Le docteur Marphurius n'est guère moins divertissant que le docteur Pancrace. Mais le docteur Marphurius n'a rien d'historique. C'est une invention de Molière. Il se repose, avec cette naïveté pédante, de la colère et de l'emportement aristotéliques de l'autre docteur. Marphurius est un de ces nombreux philosophes que vous rencontrez à chaque page du Pantagruel, une de ces

perles que Molière a ramassées avec tant de bonheur et de coquetterie dans le riche fumier de Rabelais.

Et ce pauvre Sganarelle qui veut en vain savoir la destinée de son mariage, le voilà aussi peu avancé qu'à la première scène de sa comédie! Il se décide donc à aller chercher un autre flatteur, à aller trouver ce grand magicien dont tout le monde parle tant et qui, par un art admirable, fait voir tout ce que l'on souhaite, quand le hasard amène sous ses pas Dorimène et Lycaste son amant. Dorimène est une friponne très-éveillée qui ne prend guère plus de détours avec son amant qu'elle n'en a pris avec son fiancé.
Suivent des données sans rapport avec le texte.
Local Open Scope string_scope.
Set Warnings "-register-all".
Set Default Proof Using "Type".

(** ** Python values and exceptions *)

Module Py.

(** The values [execute()] can hand back: parsed JSON.  The reader only
    ever asks a value for [.get] or adds it to a [str], so a number is kept
    for what it is and never computed with. *)
Inductive pyval : Type :=
| PNone
| PBool (b : bool)
| PInt (z : Z)
| PFloat (mantissa exponent : Z)
| PStr (s : string)
| PList (l : list pyval)
| PDict (d : gmap string pyval).

(** The exceptions that can leave the reader.  [ValueError] and
    [RuntimeError] carry the message the source gives them; [TypeError]
    and [AttributeError] are raised by the interpreter; [HttpError] and
    [OtherError] are whatever a collaborator raises. *)
Inductive exn : Type :=
| ValueError (msg : string)
| RuntimeError (msg : string)
| TypeError
| AttributeError
| HttpError (status : Z)
| OtherError (name : string).

Inductive result (A : Type) : Type :=
| Ok (a : A)
| Err (e : exn).
Arguments Ok {A} a.
Arguments Err {A} e.

Definition is_ok {A} (r : result A) : bool :=
  match r with Ok _ => true | Err _ => false end.

(** [v.get(key)]: only a dict has the method; a missing key gives [None]. *)
Definition py_get (v : pyval) (key : string) : result pyval :=
  match v with
  | PDict d => Ok (default PNone (d !! key))
  | _ => Err AttributeError
  end.

(** [s + v] for a [str] on the left: defined on a [str] only. *)
Definition str_add (s : string) (v : pyval) : result string :=
  match v with
  | PStr t => Ok (s +:+ t)
  | _ => Err TypeError
  end.

(** The one-character strings that a Rocq literal cannot spell. *)
Definition LF : ascii := "010"%char.
Definition nl : string := String LF "".
Definition dq : string := String "034"%char "".

End Py.
Import Py.

(** ** Effects: a trace of collaborator calls and an error result *)

Module Eff.

Inductive event : Type :=
| EvPathExists (path : string)
| EvFromServiceAccountFile (path : string) (scopes : list string)
| EvDiscoveryBuild (name version : string)
| EvNotesGet (name : string).

(** A computation: the calls it made, in order, and how it ended. *)
Definition M (A : Type) : Type := (list event * result A)%type.

Definition ret {A} (a : A) : M A := ([], Ok a).
Definition raise {A} (e : exn) : M A := ([], Err e).
Definition bind {A B} (m : M A) (f : A → M B) : M B :=
  match m with
  | (t1, Ok a) => let '(t2, r) := f a in ((t1 ++ t2)%list, r)
  | (t1, Err e) => (t1, Err e)
  end.
Definition call {A} (ev : event) (r : result A) : M A := ([ev], r).
Definition lift {A} (r : result A) : M A := ([], r).

Definition trace {A} (m : M A) : list event := m.1.
Definition outcome {A} (m : M A) : result A := m.2.

(** A call that may leave the machine. *)
Definition is_remote (ev : event) : bool :=
  match ev with
  | EvDiscoveryBuild _ _ | EvNotesGet _ => true
  | EvPathExists _ | EvFromServiceAccountFile _ _ => false
  end.

Definition is_credential_load (ev : event) : bool :=
  match ev with
  | EvFromServiceAccountFile _ _ => true
  | _ => false
  end.

Definition remote_calls (t : list event) : list event :=
  List.filter is_remote t.
Definition credential_loads (t : list event) : list event :=
  List.filter is_credential_load t.

End Eff.
Import Eff.

(** [M] is a monad in stdpp's sense, which gives the reader its
    [x ← m; k] notation. *)
#[global] Instance M_ret : MRet M := @ret.
#[global] Instance M_bind : MBind M := λ A B f m, bind m f.

(** ** The collaborators *)

Record Credentials : Type := { cred_path : string; cred_scopes : list string }.

Record Service : Type :=
  { svc_name : string; svc_version : string; svc_credentials : Credentials }.

Record World : Type := {
  (** [os.path.exists] *)
  path_exists : string → bool;
  (** [service_account.Credentials.from_service_account_file] *)
  from_service_account_file : string → list string → result Credentials;
  (** [discovery.build] *)
  discovery_build : string → string → Credentials → result Service;
  (** [service.notes().get(name=...).execute()] *)
  notes_get_execute : Service → string → result pyval
}.

Record Document : Type := { text : string; extra_info : gmap string string }.

(** ** The reader *)

Definition SCOPES : list string :=
  ["https://www.googleapis.com/auth/keep.readonly"].

Definition _get_credentials (w : World) : M Credentials :=
  present ← call (EvPathExists "service_account.json")
                  (Ok (path_exists w "service_account.json"));
  if present : bool then
    creds ← call (EvFromServiceAccountFile "service_account.json" SCOPES)
                  (from_service_account_file w "service_account.json" SCOPES);
    ret creds
  else raise (RuntimeError "Need to authenticate with service account.").

Definition _load_note (w : World) (note_id : string) : M string :=
  credentials ← _get_credentials w;
  notes_service ← call (EvDiscoveryBuild "keep" "v1")
                        (discovery_build w "keep" "v1" credentials);
  note ← call (EvNotesGet ("notes/" +:+ note_id))
               (notes_get_execute w notes_service ("notes/" +:+ note_id));
  title ← lift (py_get note "title");
  titled ← lift (str_add "Title: " title);
  let note_content := titled +:+ nl in
  body ← lift (py_get note "body");
  body_text ← lift (py_get body "text");
  bodied ← lift (str_add "Body: " body_text);
  let note_content := note_content +:+ bodied in
  ret note_content.

(** The [for] loop of [load_data]; [results] is the list being appended to. *)
Fixpoint load_data_loop (w : World) (results : list Document)
    (note_ids : list string) : M (list Document) :=
  match note_ids with
  | [] => ret results
  | note_id :: rest =>
      note ← _load_note w note_id;
      load_data_loop w
        (results ++ [{| text := note; extra_info := {["note_id" := note_id]} |}])%list
        rest
  end.

(** [note_ids] is [None] when the caller passed Python's [None]. *)
Definition load_data (w : World) (note_ids : option (list string))
    : M (list Document) :=
  match note_ids with
  | None =>
      raise (ValueError ("Must specify a " +:+ dq +:+ "note_ids" +:+ dq +:+
                         " in `load_kwargs`."))
  | Some ids => load_data_loop w [] ids
  end.

(** ** What the claims speak about *)

(** The reader reaches the service and the request for [note_id] ends in [r]:
    the credential file is there and loads, the client builds, and
    [execute()] gives [r]. *)
Definition responds (w : World) (note_id : string) (r : result pyval) : Prop :=
  ∃ creds svc,
    path_exists w "service_account.json" = true ∧
    from_service_account_file w "service_account.json" SCOPES = Ok creds ∧
    discovery_build w "keep" "v1" creds = Ok svc ∧
    notes_get_execute w svc ("notes/" +:+ note_id) = r.

(** The calls one complete fetch makes. *)
Definition fetch_events (note_id : string) : list event :=
  [EvPathExists "service_account.json";
   EvFromServiceAccountFile "service_account.json" SCOPES;
   EvDiscoveryBuild "keep" "v1";
   EvNotesGet ("notes/" +:+ note_id)].

(** Lines 63 to 66 of the source as a function of the response alone. *)
Definition note_content_of (note : pyval) : result string :=
  match py_get note "title" with
  | Err e => Err e
  | Ok title =>
      match str_add "Title: " title with
      | Err e => Err e
      | Ok titled =>
          match py_get note "body" with
          | Err e => Err e
          | Ok body =>
              match py_get body "text" with
              | Err e => Err e
              | Ok body_text =>
                  match str_add "Body: " body_text with
                  | Err e => Err e
                  | Ok bodied => Ok ((titled +:+ nl) +:+ bodied)
                  end
              end
          end
      end
  end.

Definition fetch_ok (w : World) (note_id : string) : Prop :=
  is_ok (outcome (_load_note w note_id)) = true.

(** The record [load_data] builds for [note_id]. *)
Definition record_of (w : World) (note_id : string) (doc : Document) : Prop :=
  outcome (_load_note w note_id) = Ok (text doc) ∧
  extra_info doc = {["note_id" := note_id]}.

(** The body text of a response that has one: [note["body"]["text"]] is a
    [str]. *)
Definition plain_text_body (note : pyval) : option string :=
  match note with
  | PDict d =>
      match d !! "body" with
      | Some (PDict b) =>
          match b !! "text" with
          | Some (PStr B) => Some B
          | _ => None
          end
      | _ => None
      end
  | _ => None
  end.

(** The spec's [MalformedNoteError]: what the interpreter raises on a
    response of the wrong shape. *)
Definition is_malformed_note_error (e : exn) : bool :=
  match e with
  | TypeError | AttributeError => true
  | _ => false
  end.

(** Lines of a text, as [text.split("\n")] gives them. *)
Fixpoint split_lines (s : string) : list string :=
  match s with
  | "" => [""]
  | String c s' =>
      if Ascii.eqb c LF then "" :: split_lines s'
      else match split_lines s' with
           | [] => [String c ""]
           | l :: ls => String c l :: ls
           end
  end.

Fixpoint has_newline (s : string) : bool :=
  match s with
  | "" => false
  | String c s' => Ascii.eqb c LF || has_newline s'
  end.

(** [p] occurs somewhere in [s]. *)
Definition occurs (p s : string) : bool :=
  match String.index 0 p s with Some _ => true | None => false end.

(** Exactly two lines, the first starting with ["Title: "] and the second
    with ["Body: "]. *)
Definition two_prefixed_lines (s : string) : bool :=
  match split_lines s with
  | [l1; l2] => String.prefix "Title: " l1 && String.prefix "Body: " l2
  | _ => false
  end.

(** ** Worlds used as concrete inputs *)

Module Examples.

Definition groceries : pyval :=
  PDict {[ "title" := PStr "Groceries";
           "body" := PDict {[ "text" := PStr ("Milk" +:+ nl +:+ "Eggs") ]} ]}.

Definition memo : pyval :=
  PDict {[ "title" := PStr "Memo";
           "body" := PDict {[ "text" := PStr "Call back" ]} ]}.

(** A checklist note: the body has a [list] and no [text]. *)
Definition checklist : pyval :=
  PDict {[ "title" := PStr "Todo";
           "body" := PDict {[ "list" := PList [PStr "a"; PStr "b"] ]} ]}.

Definition untitled : pyval :=
  PDict {[ "body" := PDict {[ "text" := PStr "Milk" ]} ]}.

Definition notes (name : string) : result pyval :=
  if String.eqb name "notes/X" then Ok groceries
  else if String.eqb name "notes/M" then Ok memo
  else if String.eqb name "notes/L" then Ok checklist
  else if String.eqb name "notes/U" then Ok untitled
  else Err (HttpError 404).

(** The credential file is there and every collaborator works. *)
Definition online : World := {|
  path_exists p := String.eqb p "service_account.json";
  from_service_account_file p sc := Ok {| cred_path := p; cred_scopes := sc |};
  discovery_build n v c :=
    Ok {| svc_name := n; svc_version := v; svc_credentials := c |};
  notes_get_execute _ name := notes name
|}.

(** As [online], but the request for ["notes/M"] fails. *)
Definition flaky : World := {|
  path_exists := path_exists online;
  from_service_account_file := from_service_account_file online;
  discovery_build := discovery_build online;
  notes_get_execute _ name :=
    if String.eqb name "notes/M" then Err (HttpError 503) else notes name
|}.

(** What [load_data] returns for [["X"; "M"]] in [online]. *)
Definition online_docs : list Document :=
  [ {| text := "Title: Groceries" +:+ nl +:+ "Body: Milk" +:+ nl +:+ "Eggs";
       extra_info := {["note_id" := "X"]} |};
    {| text := "Title: Memo" +:+ nl +:+ "Body: Call back";
       extra_info := {["note_id" := "M"]} |} ].

(** No credential file. *)
Definition unauthenticated : World := {|
  path_exists _ := false;
  from_service_account_file _ _ := Err (OtherError "FileNotFoundError");
  discovery_build := discovery_build online;
  notes_get_execute := notes_get_execute online
|}.

End Examples.

(** ** What the further properties speak about *)

Definition is_dict (v : pyval) : bool :=
  match v with PDict _ => true | _ => false end.

Definition is_str (v : pyval) : bool :=
  match v with PStr _ => true | _ => false end.

(** The resource names asked of the service, in the order of the requests. *)
Definition notes_requested (t : list event) : list string :=
  omap (λ ev, match ev with EvNotesGet name => Some name | _ => None end) t.

(** The calls a complete run over [note_ids] makes: those of one complete
    fetch per identifier, in the order of the list. *)
Definition run_events (note_ids : list string) : list event :=
  flat_map fetch_events note_ids.

(** Worlds in which a collaborator other than the service fails. *)
Module Faults.

(** The credential file is there and the loader rejects it. *)
Definition unreadable : World := {|
  path_exists := path_exists Examples.online;
  from_service_account_file _ _ := Err (OtherError "MalformedError");
  discovery_build := discovery_build Examples.online;
  notes_get_execute := notes_get_execute Examples.online
|}.

(** The credentials load and the client cannot be built. *)
Definition undiscovered : World := {|
  path_exists := path_exists Examples.online;
  from_service_account_file := from_service_account_file Examples.online;
  discovery_build _ _ _ := Err (OtherError "UnknownApiNameOrVersion");
  notes_get_execute := notes_get_execute Examples.online
|}.

(** Responses of a wrong shape: no [body]; a [body] that is a [str]; a [text]
    that is [None]; a [title] that is a number; a response that is a list. *)
Definition bodiless : pyval := PDict {[ "title" := PStr "Memo" ]}.
Definition flat_body : pyval :=
  PDict {[ "title" := PStr "Memo"; "body" := PStr "Call back" ]}.
Definition null_text : pyval :=
  PDict {[ "title" := PStr "Memo"; "body" := PDict {[ "text" := PNone ]} ]}.
Definition numbered : pyval :=
  PDict {[ "title" := PInt 7; "body" := PDict {[ "text" := PStr "Seven" ]} ]}.
Definition listing : pyval := PList [Examples.memo].

Definition odd_notes (name : string) : result pyval :=
  if String.eqb name "notes/B" then Ok bodiless
  else if String.eqb name "notes/F" then Ok flat_body
  else if String.eqb name "notes/N" then Ok null_text
  else if String.eqb name "notes/7" then Ok numbered
  else if String.eqb name "notes/A" then Ok listing
  else Examples.notes name.

(** As [Examples.online], with the odd responses too. *)
Definition odd : World := {|
  path_exists := path_exists Examples.online;
  from_service_account_file := from_service_account_file Examples.online;
  discovery_build := discovery_build Examples.online;
  notes_get_execute _ name := odd_notes name
|}.

End Faults.

(** ** Running the reader *)

Ltac unfold_M :=
  unfold mbind, M_bind, bind, call, lift, ret, raise, outcome, trace in *.

Section Run.
Context (w : World).

Lemma get_credentials_absent :
  path_exists w "service_account.json" = false →
  _get_credentials w =
    ([EvPathExists "service_account.json"],
     Err (RuntimeError "Need to authenticate with service account.")).
Proof. intros Hp. unfold _get_credentials. unfold_M. by rewrite Hp. Qed.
Elle ne tient guère plus à Lycaste qu'à Sganarelle. « Je n'ai point de bien, dit-elle à Lycaste, et vous n'en avez point aussi, or vous savez qu'avec cela on passe mal le temps au monde. J'ai embrassé cette occasion de me mettre à mon aise, et je l'ai fait, sur l'espérance de me voir bientôt délivrée du barbon que je prends. C'est un homme qui mourra avant qu'il soit peu et qui n'a tout au plus que six mois dans le ventre. (Apercevant Sganarelle.) Ah! nous parlions de vous, et nous en disions tout le bien qu'on en saurait dire. »
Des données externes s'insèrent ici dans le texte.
Lemma links_app (a b : list Node) : links (a ++ b) = links a + links b.
Proof. rewrite filter_app, length_app. lia. Qed.

Section Copy.
Hypothesis copy_keeps_link :
  forall dt, is_bookmark (reparse_dt dt) = is_bookmark dt.

Lemma bookmark_count_links dts :
  bookmark_count (_create_chunk_html reparse_dt dts) = links dts.
Proof.
  unfold bookmark_count. rewrite chunk_elements_create. f_equal.
  induction dts as [|dt dts IH]; simpl; [reflexivity|].
  rewrite copy_keeps_link. destruct (is_bookmark dt); simpl; now rewrite IH.
Qed.

Lemma chunk_loop_bound self :
  0 < max_bookmarks_per_chunk self ->
  forall dts current count,
    count = links current ->
    count < max_bookmarks_per_chunk self ->
    exists full tail,
      chunk_loop reparse_dt self dts current count = full ++ tail
      /\ Forall (fun chunk =>
                   bookmark_count chunk = max_bookmarks_per_chunk self) full
      /\ Forall (fun chunk =>
                   bookmark_count chunk < max_bookmarks_per_chunk self) tail
      /\ (List.length tail <= 1)%nat.
Proof.
  intros Hmax.
  induction dts as [|dt rest IH]; intros current count Hc Hlt.
  - exists []. destruct current as [|d ds].
    + exists []. simpl. repeat split; try constructor. lia.
    + exists [_create_chunk_html reparse_dt (d :: ds)].
      split; [reflexivity|]. split; [constructor|]. split; [|simpl; lia].
      constructor; [|constructor]. rewrite bookmark_count_links. lia.
  - cbn [chunk_loop].
    set (count' := if is_bookmark dt then count + 1 else count).
    assert (Hc' : count' = links (current ++ [dt])).
    { rewrite links_app. unfold count'. simpl.
      destruct (is_bookmark dt); simpl; lia. }
    assert (Hle : count' <= max_bookmarks_per_chunk self).
    { unfold count'. destruct (is_bookmark dt); lia. }
    destruct (Z.geb_spec count' (max_bookmarks_per_chunk self)) as [Hge|Hlt'].
    + destruct (IH [] 0 eq_refl Hmax) as (full & tail & E & F & T & L).
      exists (_create_chunk_html reparse_dt (current ++ [dt]) :: full), tail.
      rewrite E. repeat split; try assumption.
      constructor; [|assumption]. rewrite bookmark_count_links. lia.
    + apply IH; assumption.
Qed.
Cette drôlesse, car c'est le mot, est encore de trop bonne maison pour mentir à ce bourgeois qu'elle épouse. Elle le méprise si fort, qu'au besoin elle lui présenterait, comme son amant, M. Lycaste. Tout à l'heure, elle n'a pas daigné répondre un seul mot aux compliments de son grotesque fiancé, comme si les compliments de ce manant ne pouvaient pas s'adresser à une femme de sa sorte; maintenant qu'elle doit être en peine de savoir si Sganarelle a entendu cette conversation criminelle avec Lycaste, Dorimène ne se donne même pas le souci de s'en informer. En pareille occasion, l'avare (Plût à Dieu que je les eusse ces dix mille écus!) se met à la torture. Mais l'avare n'est jamais sûr de son argent. Dorimène, au contraire, est plus que sûre d'épouser Sganarelle, et quand Lycaste, l'amant, se met en frais pour ce pauvre époux, Dorimène l'arrête court dans ses politesses :- C'est trop d'honneur que vous nous faites à tous deux! C'est tout à fait comme si elle disait : - Monsieur ne compte pas!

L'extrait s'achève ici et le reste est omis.